(EXERCISE DESCRIPTION)
Please retype, unchanged, each line from the top of the material below through the line where "Class Hkdf := hkdf" appears.

(LISTED ENTRIES)
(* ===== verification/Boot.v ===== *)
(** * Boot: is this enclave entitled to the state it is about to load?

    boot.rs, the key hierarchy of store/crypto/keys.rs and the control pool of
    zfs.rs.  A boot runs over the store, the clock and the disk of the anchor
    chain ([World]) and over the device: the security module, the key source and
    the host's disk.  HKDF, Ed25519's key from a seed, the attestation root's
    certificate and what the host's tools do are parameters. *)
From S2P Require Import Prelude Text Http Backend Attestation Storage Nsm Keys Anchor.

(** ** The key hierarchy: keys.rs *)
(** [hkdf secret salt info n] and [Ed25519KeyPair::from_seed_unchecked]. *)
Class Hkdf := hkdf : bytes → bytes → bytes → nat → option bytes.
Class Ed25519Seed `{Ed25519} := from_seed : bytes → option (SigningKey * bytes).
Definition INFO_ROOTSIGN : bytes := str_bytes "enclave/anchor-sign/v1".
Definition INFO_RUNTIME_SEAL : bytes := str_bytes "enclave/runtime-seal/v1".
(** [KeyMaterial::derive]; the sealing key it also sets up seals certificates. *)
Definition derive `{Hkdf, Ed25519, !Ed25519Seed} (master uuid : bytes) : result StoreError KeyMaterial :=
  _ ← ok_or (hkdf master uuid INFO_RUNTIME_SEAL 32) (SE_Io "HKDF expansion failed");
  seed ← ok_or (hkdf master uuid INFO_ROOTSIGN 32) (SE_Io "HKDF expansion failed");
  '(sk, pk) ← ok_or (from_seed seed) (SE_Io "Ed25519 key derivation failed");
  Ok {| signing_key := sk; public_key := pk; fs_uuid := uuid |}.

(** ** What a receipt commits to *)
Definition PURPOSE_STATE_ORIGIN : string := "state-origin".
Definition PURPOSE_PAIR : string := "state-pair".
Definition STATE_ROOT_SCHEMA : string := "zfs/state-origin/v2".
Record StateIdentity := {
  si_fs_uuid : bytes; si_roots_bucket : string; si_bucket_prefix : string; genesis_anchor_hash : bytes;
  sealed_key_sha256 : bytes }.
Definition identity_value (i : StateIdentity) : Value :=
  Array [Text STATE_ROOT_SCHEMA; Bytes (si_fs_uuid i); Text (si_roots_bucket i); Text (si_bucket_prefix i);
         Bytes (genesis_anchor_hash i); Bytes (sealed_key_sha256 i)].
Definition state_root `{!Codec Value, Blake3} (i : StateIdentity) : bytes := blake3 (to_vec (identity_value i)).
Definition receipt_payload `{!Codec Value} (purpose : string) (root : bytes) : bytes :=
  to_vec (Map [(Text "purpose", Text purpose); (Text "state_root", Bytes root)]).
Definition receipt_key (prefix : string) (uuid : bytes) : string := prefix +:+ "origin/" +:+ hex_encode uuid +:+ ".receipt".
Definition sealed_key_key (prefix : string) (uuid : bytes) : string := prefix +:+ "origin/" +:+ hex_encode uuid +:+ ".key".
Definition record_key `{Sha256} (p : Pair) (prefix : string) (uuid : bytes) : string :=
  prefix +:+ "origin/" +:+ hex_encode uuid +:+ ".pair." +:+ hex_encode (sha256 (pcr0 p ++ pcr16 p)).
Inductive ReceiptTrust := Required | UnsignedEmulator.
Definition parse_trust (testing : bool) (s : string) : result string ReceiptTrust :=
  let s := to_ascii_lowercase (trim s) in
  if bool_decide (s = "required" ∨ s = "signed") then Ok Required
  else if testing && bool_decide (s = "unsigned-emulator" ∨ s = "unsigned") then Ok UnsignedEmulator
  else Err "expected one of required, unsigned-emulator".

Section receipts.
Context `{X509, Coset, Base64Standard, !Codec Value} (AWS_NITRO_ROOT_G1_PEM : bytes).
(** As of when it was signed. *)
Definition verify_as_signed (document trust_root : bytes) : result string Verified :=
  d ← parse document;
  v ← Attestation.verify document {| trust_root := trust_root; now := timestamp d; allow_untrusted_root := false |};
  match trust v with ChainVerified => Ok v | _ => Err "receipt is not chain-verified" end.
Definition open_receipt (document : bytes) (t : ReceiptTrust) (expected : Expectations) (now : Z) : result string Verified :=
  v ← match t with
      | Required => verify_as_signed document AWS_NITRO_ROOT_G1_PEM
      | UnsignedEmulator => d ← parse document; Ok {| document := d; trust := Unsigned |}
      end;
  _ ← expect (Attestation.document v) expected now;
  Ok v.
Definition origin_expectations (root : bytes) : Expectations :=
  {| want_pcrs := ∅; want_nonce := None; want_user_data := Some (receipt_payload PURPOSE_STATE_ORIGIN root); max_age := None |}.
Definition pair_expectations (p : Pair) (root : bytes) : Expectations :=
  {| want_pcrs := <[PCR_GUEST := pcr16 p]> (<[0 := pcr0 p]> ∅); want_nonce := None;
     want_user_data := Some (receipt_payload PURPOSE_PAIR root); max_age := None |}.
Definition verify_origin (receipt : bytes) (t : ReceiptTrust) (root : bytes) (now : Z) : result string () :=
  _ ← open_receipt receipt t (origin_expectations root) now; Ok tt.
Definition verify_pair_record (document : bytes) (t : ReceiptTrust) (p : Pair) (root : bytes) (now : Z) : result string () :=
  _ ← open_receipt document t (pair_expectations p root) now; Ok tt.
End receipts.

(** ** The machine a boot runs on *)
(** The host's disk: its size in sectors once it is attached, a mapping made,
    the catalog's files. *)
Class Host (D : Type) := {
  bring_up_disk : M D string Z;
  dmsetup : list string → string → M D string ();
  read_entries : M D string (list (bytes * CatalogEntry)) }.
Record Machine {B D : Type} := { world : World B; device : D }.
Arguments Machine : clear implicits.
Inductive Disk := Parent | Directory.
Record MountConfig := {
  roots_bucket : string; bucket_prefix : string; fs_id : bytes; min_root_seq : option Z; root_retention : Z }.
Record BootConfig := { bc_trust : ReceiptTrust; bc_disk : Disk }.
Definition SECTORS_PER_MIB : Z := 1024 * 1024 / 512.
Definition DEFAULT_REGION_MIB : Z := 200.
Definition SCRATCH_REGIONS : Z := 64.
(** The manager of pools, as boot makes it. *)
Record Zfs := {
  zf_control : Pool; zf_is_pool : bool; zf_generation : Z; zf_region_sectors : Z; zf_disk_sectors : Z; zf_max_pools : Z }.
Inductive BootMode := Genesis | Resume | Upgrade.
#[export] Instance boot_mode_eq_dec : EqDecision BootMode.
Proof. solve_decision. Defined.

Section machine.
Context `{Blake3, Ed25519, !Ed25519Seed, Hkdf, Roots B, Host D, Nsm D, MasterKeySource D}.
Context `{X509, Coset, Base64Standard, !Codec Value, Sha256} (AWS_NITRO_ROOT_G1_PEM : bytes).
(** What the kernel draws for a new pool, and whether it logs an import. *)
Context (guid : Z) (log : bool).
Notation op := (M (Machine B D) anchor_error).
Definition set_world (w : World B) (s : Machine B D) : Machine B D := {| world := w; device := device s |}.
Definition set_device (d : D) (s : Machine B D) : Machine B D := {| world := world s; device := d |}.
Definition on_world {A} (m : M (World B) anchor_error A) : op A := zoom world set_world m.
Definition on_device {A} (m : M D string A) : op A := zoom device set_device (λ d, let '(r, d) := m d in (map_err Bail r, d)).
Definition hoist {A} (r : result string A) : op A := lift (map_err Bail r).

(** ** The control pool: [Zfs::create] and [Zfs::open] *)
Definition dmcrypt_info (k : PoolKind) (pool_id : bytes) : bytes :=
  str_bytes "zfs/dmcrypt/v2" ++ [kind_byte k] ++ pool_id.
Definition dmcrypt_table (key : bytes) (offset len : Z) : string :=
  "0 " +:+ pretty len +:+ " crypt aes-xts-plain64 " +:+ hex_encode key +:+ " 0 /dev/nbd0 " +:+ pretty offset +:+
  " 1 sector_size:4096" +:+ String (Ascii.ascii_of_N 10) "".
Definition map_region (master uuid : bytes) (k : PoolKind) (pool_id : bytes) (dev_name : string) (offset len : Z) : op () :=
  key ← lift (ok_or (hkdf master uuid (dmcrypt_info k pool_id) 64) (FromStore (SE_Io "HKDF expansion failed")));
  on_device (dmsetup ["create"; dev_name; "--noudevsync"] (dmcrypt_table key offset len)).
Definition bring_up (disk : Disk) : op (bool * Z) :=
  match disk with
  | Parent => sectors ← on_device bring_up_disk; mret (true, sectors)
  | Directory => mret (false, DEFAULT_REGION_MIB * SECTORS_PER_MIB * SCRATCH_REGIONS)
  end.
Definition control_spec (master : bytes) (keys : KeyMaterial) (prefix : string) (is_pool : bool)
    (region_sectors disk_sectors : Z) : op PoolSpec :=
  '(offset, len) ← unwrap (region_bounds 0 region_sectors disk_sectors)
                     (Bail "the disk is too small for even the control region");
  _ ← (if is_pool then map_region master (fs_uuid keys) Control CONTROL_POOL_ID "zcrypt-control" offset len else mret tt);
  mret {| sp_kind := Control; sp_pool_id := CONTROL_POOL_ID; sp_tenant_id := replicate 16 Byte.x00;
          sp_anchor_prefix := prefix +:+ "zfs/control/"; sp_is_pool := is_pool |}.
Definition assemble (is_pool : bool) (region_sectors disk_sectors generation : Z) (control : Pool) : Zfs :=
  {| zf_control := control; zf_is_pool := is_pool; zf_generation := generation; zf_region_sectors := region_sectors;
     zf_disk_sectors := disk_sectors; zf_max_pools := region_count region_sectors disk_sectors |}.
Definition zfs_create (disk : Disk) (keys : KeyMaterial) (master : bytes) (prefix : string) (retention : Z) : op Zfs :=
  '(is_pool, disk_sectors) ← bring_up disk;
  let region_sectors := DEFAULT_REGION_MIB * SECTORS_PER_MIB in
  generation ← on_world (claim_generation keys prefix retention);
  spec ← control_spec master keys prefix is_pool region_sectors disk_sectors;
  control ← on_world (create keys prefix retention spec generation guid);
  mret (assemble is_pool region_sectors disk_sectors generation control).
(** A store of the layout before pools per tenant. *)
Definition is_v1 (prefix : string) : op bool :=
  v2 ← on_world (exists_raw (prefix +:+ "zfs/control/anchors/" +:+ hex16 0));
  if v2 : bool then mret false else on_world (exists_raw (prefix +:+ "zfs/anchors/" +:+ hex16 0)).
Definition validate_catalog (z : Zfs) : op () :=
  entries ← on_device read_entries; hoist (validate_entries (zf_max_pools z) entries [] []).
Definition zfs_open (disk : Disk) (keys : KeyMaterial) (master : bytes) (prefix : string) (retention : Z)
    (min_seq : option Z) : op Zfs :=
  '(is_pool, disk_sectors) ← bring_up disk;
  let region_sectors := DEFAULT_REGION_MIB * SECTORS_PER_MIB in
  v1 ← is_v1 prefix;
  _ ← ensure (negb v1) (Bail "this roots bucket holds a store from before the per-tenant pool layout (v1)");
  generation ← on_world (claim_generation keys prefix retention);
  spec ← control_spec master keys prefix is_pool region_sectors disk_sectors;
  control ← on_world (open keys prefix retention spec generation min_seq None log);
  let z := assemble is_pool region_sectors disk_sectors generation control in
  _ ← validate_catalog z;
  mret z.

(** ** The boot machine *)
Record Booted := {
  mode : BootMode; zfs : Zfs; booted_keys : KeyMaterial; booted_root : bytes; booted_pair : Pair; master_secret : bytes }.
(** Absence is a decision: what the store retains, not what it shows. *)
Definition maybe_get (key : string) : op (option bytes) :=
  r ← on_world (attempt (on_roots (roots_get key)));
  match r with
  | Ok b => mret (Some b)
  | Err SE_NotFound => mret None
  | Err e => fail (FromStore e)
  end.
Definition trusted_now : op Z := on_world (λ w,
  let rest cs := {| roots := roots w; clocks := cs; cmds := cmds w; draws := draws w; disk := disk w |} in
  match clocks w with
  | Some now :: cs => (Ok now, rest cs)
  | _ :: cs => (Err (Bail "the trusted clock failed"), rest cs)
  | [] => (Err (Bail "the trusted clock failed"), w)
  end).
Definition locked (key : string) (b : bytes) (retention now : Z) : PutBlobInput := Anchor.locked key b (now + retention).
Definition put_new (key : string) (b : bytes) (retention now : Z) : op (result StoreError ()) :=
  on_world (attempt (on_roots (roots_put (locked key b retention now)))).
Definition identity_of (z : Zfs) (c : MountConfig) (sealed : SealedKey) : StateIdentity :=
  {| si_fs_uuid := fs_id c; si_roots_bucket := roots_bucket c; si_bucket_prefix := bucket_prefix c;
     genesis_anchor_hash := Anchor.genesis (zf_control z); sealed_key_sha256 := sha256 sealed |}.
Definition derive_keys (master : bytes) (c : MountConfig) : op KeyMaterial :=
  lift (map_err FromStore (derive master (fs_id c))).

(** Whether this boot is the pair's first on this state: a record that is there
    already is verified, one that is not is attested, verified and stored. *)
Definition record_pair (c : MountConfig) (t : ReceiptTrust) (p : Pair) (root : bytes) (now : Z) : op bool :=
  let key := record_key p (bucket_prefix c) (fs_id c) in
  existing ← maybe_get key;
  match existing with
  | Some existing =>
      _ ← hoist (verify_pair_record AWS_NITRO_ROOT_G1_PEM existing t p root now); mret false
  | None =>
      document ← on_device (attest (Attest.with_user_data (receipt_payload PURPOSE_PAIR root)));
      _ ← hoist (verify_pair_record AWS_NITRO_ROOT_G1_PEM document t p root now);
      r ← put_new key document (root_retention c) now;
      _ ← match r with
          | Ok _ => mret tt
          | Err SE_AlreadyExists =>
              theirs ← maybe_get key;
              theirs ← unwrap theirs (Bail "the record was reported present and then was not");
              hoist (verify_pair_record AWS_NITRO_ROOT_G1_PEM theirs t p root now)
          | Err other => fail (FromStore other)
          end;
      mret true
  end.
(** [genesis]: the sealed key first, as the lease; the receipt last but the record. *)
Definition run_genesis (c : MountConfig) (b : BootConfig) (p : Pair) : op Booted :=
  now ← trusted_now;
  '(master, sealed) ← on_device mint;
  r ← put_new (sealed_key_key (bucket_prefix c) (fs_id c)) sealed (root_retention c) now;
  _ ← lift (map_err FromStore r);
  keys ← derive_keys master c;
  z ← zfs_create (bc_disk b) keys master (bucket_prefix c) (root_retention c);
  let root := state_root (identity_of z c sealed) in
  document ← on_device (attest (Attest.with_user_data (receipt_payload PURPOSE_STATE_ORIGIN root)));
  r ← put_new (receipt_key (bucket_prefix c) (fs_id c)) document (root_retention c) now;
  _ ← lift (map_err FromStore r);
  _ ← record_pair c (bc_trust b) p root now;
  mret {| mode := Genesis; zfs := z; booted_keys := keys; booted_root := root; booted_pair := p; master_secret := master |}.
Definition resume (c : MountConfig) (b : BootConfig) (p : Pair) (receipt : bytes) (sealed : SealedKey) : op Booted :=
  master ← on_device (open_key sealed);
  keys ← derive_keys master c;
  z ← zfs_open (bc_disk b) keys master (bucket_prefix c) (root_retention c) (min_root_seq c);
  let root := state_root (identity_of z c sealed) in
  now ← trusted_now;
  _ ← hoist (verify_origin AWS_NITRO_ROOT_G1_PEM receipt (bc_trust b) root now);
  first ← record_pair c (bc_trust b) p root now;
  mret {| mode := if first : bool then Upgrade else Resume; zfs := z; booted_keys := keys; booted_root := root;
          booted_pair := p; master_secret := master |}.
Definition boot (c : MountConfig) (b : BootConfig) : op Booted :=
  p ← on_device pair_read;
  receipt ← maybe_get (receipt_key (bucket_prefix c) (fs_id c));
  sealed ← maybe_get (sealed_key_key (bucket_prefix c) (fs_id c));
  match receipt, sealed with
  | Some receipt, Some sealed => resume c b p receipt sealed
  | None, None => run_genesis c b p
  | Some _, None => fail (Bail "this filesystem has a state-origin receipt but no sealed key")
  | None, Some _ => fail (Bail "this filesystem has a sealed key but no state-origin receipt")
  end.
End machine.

(SOLUTION BELOW)
(* ===== verification/Boot.v ===== *)
(** * Boot: is this enclave entitled to the state it is about to load?

    boot.rs, the key hierarchy of store/crypto/keys.rs and the control pool of
    zfs.rs.  A boot runs over the store, the clock and the disk of the anchor
    chain ([World]) and over the device: the security module, the key source and
    the host's disk.  HKDF, Ed25519's key from a seed, the attestation root's
    certificate and what the host's tools do are parameters. *)
From S2P Require Import Prelude Text Http Backend Attestation Storage Nsm Keys Anchor.

(** ** The key hierarchy: keys.rs *)
(** [hkdf secret salt info n] and [Ed25519KeyPair::from_seed_unchecked]. *)
Class Hkdf := hkdf : bytes → bytes → bytes → nat → option bytes.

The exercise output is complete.